The Close was placed under the governorship of Richard Bagot of the nearby Blithfield Hall, who maintained a strong garrison there, consisting of some 300 infantry and 200 cavalry.

The cathedral suffered extensive damage: the central spire was demolished, the roofs ruined and all the stained glass smashed. Bishop Hacket began the restoration of the cathedral in the 1660s, aided by substantial funds donated by the restored monarch, but it was not until the 19th century that the damage caused during the Civil War was fully repaired.

==Notable buildings==
- Bishop's Palace – In the north east corner built in 1687, replacing Langton's medieval palace which was destroyed during the Civil War. The building is now occupied by the Cathedral School.
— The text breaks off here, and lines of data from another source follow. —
Lemma stop_ends c :
  c_state c = SStop →
  next_state ARPCHECK c
  = (Val (Some SStart), emitted (c <| c_opts := opts_zero |>) (stop_effects c) <| c_state := SStart |>).
Proof.
  intros Hs. apply (next_state_eq SStop _ _ _ Hs). cbn [run_state]. by run (dhcpStop_runs c).
Qed.
End Expiry.

(** C28. A lease the server does not renew comes to its end.  A client that has an
    address and hears nothing sleeps until T1, sends renewals until T2, requests to
    any server until the lease ends, and then gives the address back: it clears the
    address of the interface (and takes an interface without alias down), puts the
    configuration files back, runs the script with "down", forgets the options and
    starts again.  Each waiting is ended by the alarm, however many messages were
    sent before it, and every message sent is the one of its state.  The name of
    the interface has 14 characters at most: longer ones overflow the socket
    address, [device_name_overflows]. *)
Theorem lease_expires ARPCHECK fuel c now1 now2 now3 xid2 xid3 n2 n3 l2 l3 rest :
  c_state c = SBound → sender_ok MRenew c → sender_ok MRebind c → nid32_ok xid2 → nid32_ok xid3 →
  pending dhcpT1value now1 c → pending dhcpT2value now2 c → pending dhcpIPaddrLeaseTime now3 c →
  silent n2 l2 → silent n3 l3 →
  c_in c = [Number now1; Signal SIGALRM] ++ [Number now2; Number xid2] ++ l2
             ++ [Number now3; Number xid3] ++ l3 ++ rest →
  ∃ c' fs2 fs3,
    maintain ARPCHECK (4 + fuel) c = maintain ARPCHECK fuel c'
    ∧ c_state c' = SStart ∧ c_in c' = rest ∧ c_alarm c' = 0 ∧ c_opts c' = opts_zero
    ∧ c_out c' = c_out c ++ (Sendto <$> fs2) ++ (Sendto <$> fs3) ++ stop_effects c
    ∧ (length fs2 = n2 ∧ Forall (message_of MRenew xid2 c) fs2)
    ∧ (length fs3 = n3 ∧ Forall (message_of MRebind xid3 c) fs3).
Proof.
  intros Hs Hk2 Hk3 Hx2 Hx3 Hp1 Hp2 Hp3 Hl2 Hl3 Ein.
  pose proof (bound_ends ARPCHECK c _ _ Hs Hp1 Ein) as E1. set (c1 := _ <| c_state := SRenew |>) in E1.
  destruct (renew_ends ARPCHECK c1 now2 xid2 n2 l2 ([Number now3; Number xid3] ++ l3 ++ rest))
    as (fs2 & snd2 & id2 & E2 & H2); try done.
  set (c2 := _ <| c_state := SRebind |>) in E2.
  destruct (rebind_ends ARPCHECK c2 now3 xid3 n3 l3 rest) as (fs3 & snd3 & id3 & E3 & H3); try done.
  set (c3 := _ <| c_state := SStop |>) in E3.
  pose proof (stop_ends ARPCHECK c3 eq_refl) as E4. set (c4 := _ <| c_state := SStart |>) in E4.
  exists c4, fs2, fs3. split.
  - cbn [maintain Nat.add]. run E1. cbv beta iota. run E2. cbv beta iota. run E3. cbv beta iota. run E4. reflexivity.
  - split_and!; try done; [|apply H2|apply H2|apply H3|apply H3].
    change (c_out c4) with (((c_out c ++ (Sendto <$> fs2)) ++ (Sendto <$> fs3)) ++ stop_effects c).
    by rewrite <-!app_assoc.
Qed.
- The Deanery – Lying north of the cathedral the Deanery was built in 1707 and is a fine example of the Queen Anne style of architecture.
- Vicars Close – In 1315 Bishop Langton gave the vicars land at the west end of the Close. The Vicars built their houses college style around two courtyards with a common hall at the west end of the central range. Vicars' Close is at the northern courtyard of the two and has four ranges of houses and a common hall. The houses were built c.1315–1500, with the common hall at the west end of the central range rebuilt in 1756 and No.5 in the west range rebuilt in 1764. The most complete row of medieval building is along the north side of Vicars' Close, where the timber framed houses are all of one bay; they are jettied to the south and have a tall chimney stack against their north wall. The buildings in the courtyard are all Grade II* listed buildings.
- Erasmus Darwin House – On the west side of the Close facing Beacon Street. The house was built in the 18th century and was the home of poet and physician Erasmus Darwin.